● Task objective:
Your result should be every line of the records below that contains the word "None".

● Provided records:
Lemma tree_okb_node n : tree_okb n = true -> node_okb n = true.
Proof. destruct n. cbn. intros H. by apply andb_true_iff in H as [H _]. Qed.

Lemma tree_okb_child n k x : tree_okb n = true -> nth k (children n) None = Some x -> tree_okb x = true.
Proof.
  destruct n as [c cs ch]. cbn [tree_okb children]. intros H. apply andb_true_iff in H as [_ H].
  revert k. induction ch as [|o ch IH]; intros k Hk; [by destruct k|]. apply andb_true_iff in H as [H1 H2].
  destruct k as [|k]; [|by apply (IH H2 k)]. cbn in Hk. by subst o.
Qed.

(** characters of the alphabet, those behind 0x7f among them *)
Definition in_alphabet (context : list Z) : Prop := Forall (fun ch => 0 <= charIdx ch) context.
Lemma walk_ok n context : tree_okb n = true -> in_alphabet context -> exists m, walk n context = Some m /\ tree_okb m = true.
Proof.
  intros Hn Hc. revert n Hn. induction Hc as [|ch context Hch Hc IH]; intros n Hn; cbn [walk]; [by exists n|].
  destruct (Z.ltb_spec (charIdx ch) 0); [lia|]. destruct (nth _ (children n) None) as [x|] eqn:E; [|by exists n]. apply IH. by eapply tree_okb_child.
Qed.

Lemma fold_add_shift l x y : fold_left Z.add l (x + y) = fold_left Z.add l x + y.
Proof. revert x. induction l as [|a l IH]; intros x; cbn [fold_left]; [done|]. rewrite <- IH. f_equal. lia. Qed.

Lemma fold_add_nonneg l : forallb (fun x => 0 <=? x) l = true -> 0 <= fold_left Z.add l 0.
Proof.
  induction l as [|a l IH]; cbn [forallb fold_left]; intros H; [done|]. b2p. specialize (IH ltac:(done)).
  rewrite fold_add_shift. lia.
Qed.

Lemma cumulate_increasing scale l : 1 <= scale -> forallb (fun x => 0 <=? x) l = true ->
  forall cumulative, 0 <= cumulative ->
  cumulative + scale * (fold_left Z.add l 0 + Z.of_nat (length l)) <= MAXVALUE ->
  increasing cumulative (cumulate scale cumulative l) = true.
Proof.
  intros Hs. induction l as [|x l IH]; intros Hl cum H0 Hb; cbn [cumulate increasing].
  { simpl in Hb. apply Z.leb_le. lia. }
  cbn [forallb fold_left length] in *. b2p. rewrite fold_add_shift in Hb. 
  pose proof (fold_add_nonneg l ltac:(done)). unfold MAXVALUE in *.
  assert (x + 1 <= (x + 1) * scale) by nia.
  assert (scale * (fold_left Z.add l 0 + x + Z.of_nat (S (length l)))
          = (x + 1) * scale + scale * (fold_left Z.add l 0 + Z.of_nat (length l))) as E by lia.
  assert (0 <= scale * (fold_left Z.add l 0 + Z.of_nat (length l))) by nia.
  rewrite (u32_small (x + 1)), (u32_small ((x + 1) * scale)), u32_small by lia.
  rewrite IH by (done || lia). destruct (Z.ltb_spec cum (cum + (x + 1) * scale)); [done | lia].
Qed.

Lemma length_cumulate scale cum l : length (cumulate scale cum l) = length l.
Proof. revert cum. induction l; intros; cbn; [done|]. by rewrite IHl. Qed.

Lemma increasing_firstn k prev l : increasing prev l = true -> increasing prev (firstn k l) = true.
Proof.
  revert prev k. induction l as [|x l IH]; intros prev k H; [by rewrite firstn_nil|].
  destruct (increasing_spec _ _ H) as [Hp _]. destruct k as [|k]; [by apply Z.leb_le|].
  cbn [firstn increasing] in *. b2p. rewrite IH by done. destruct (Z.ltb_spec prev x); [done | lia].
Qed.

Lemma node_vector_ok n : node_okb n = true ->
  exists v, node_vector n = Some v /\ table_ok v CHARCOUNT.
Proof.
  unfold node_okb. intros H. b2p. unfold node_vector, MAXVALUE, CHARCOUNT in *.
  pose proof (fold_add_nonneg (counts n) ltac:(done)).
  assert (1 <= Z.quot 0xffffff (count n + 65)) as Hs by (apply Z.quot_le_lower_bound; lia).
  destruct (Z.eqb_spec (Z.quot 0xffffff (count n + 65)) 0); [lia|]. eexists. split; [done|].
  pose proof (Z.mul_quot_le 0xffffff (count n + 65) ltac:(lia) ltac:(lia)).
  apply table_okb_spec. unfold table_okb. rewrite length_cumulate. rewrite increasing_firstn; [apply andb_true_iff; split; [apply Z.leb_le; lia | done]|].
  apply cumulate_increasing; [done | done | done |]. unfold MAXVALUE. nia.
Qed.

(** ** The interface of the text model

    What the coder of characters relies on: after any context of characters of the
    alphabet there is a vector in which every character can be coded. *)
Class TextModel (vector : list Z -> option (list Z)) : Prop :=
  text_model context : in_alphabet context -> exists v, vector context = Some v /\ table_ok v CHARCOUNT.

Definition handle_ok (h : stats_handle) : Prop :=
  exists n, tree h = Some n /\ tree_okb n = true.

Lemma extractVector_some h context rest : handle_ok h -> in_alphabet context ->
  exists v, extractVector h (context ++ 0 :: rest) (Z.of_nat (length context)) = Done (Some v) /\ table_ok v CHARCOUNT.
Proof.
  intros (n & Hn & Hok) Hc. unfold extractVector, extractNode.
  rewrite <- (Z.add_0_r (Z.of_nat _)), rd_app_r, rd_cons_0, Z.add_0_r by lia. change (nz 0) with false. cbv iota. rewrite Hn, Nat2Z.id, take_app_length.
  destruct (walk_ok n (rev context) Hok) as (m & -> & Hm); [by apply List.Forall_rev|]. cbn [and_then].
  destruct (node_vector_ok m (tree_okb_node m Hm)) as (v & -> & Hv). by exists v.
Qed.

(** The two services as the coder of characters calls them: it puts the null behind
    the context.  [None] also stands for a call that does not return. *)
Definition vector_of (h : stats_handle) (context : list Z) : option (list Z) :=
  match extractVector h (context ++ [0]) (Z.of_nat (length context)) with Done v => v | _ => None end.
Definition page_of `{Memory} (h : stats_handle) (codePage : Z) : option (list Z) :=
  match unicode_page h codePage with Done l => l | _ => None end.

#[export] Instance vector_of_model h : handle_ok h -> TextModel (vector_of h).
Proof.
  intros Hh context Hc. destruct (extractVector_some h context [] Hh Hc) as (v & Hv & Hok). exists v. unfold vector_of. by rewrite Hv.
Qed.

● Task result:
Lemma tree_okb_child n k x : tree_okb n = true -> nth k (children n) None = Some x -> tree_okb x = true.
  destruct (Z.ltb_spec (charIdx ch) 0); [lia|]. destruct (nth _ (children n) None) as [x|] eqn:E; [|by exists n]. apply IH. by eapply tree_okb_child.
    the context.  [None] also stands for a call that does not return. *)
  match extractVector h (context ++ [0]) (Z.of_nat (length context)) with Done v => v | _ => None end.
  match unicode_page h codePage with Done l => l | _ => None end.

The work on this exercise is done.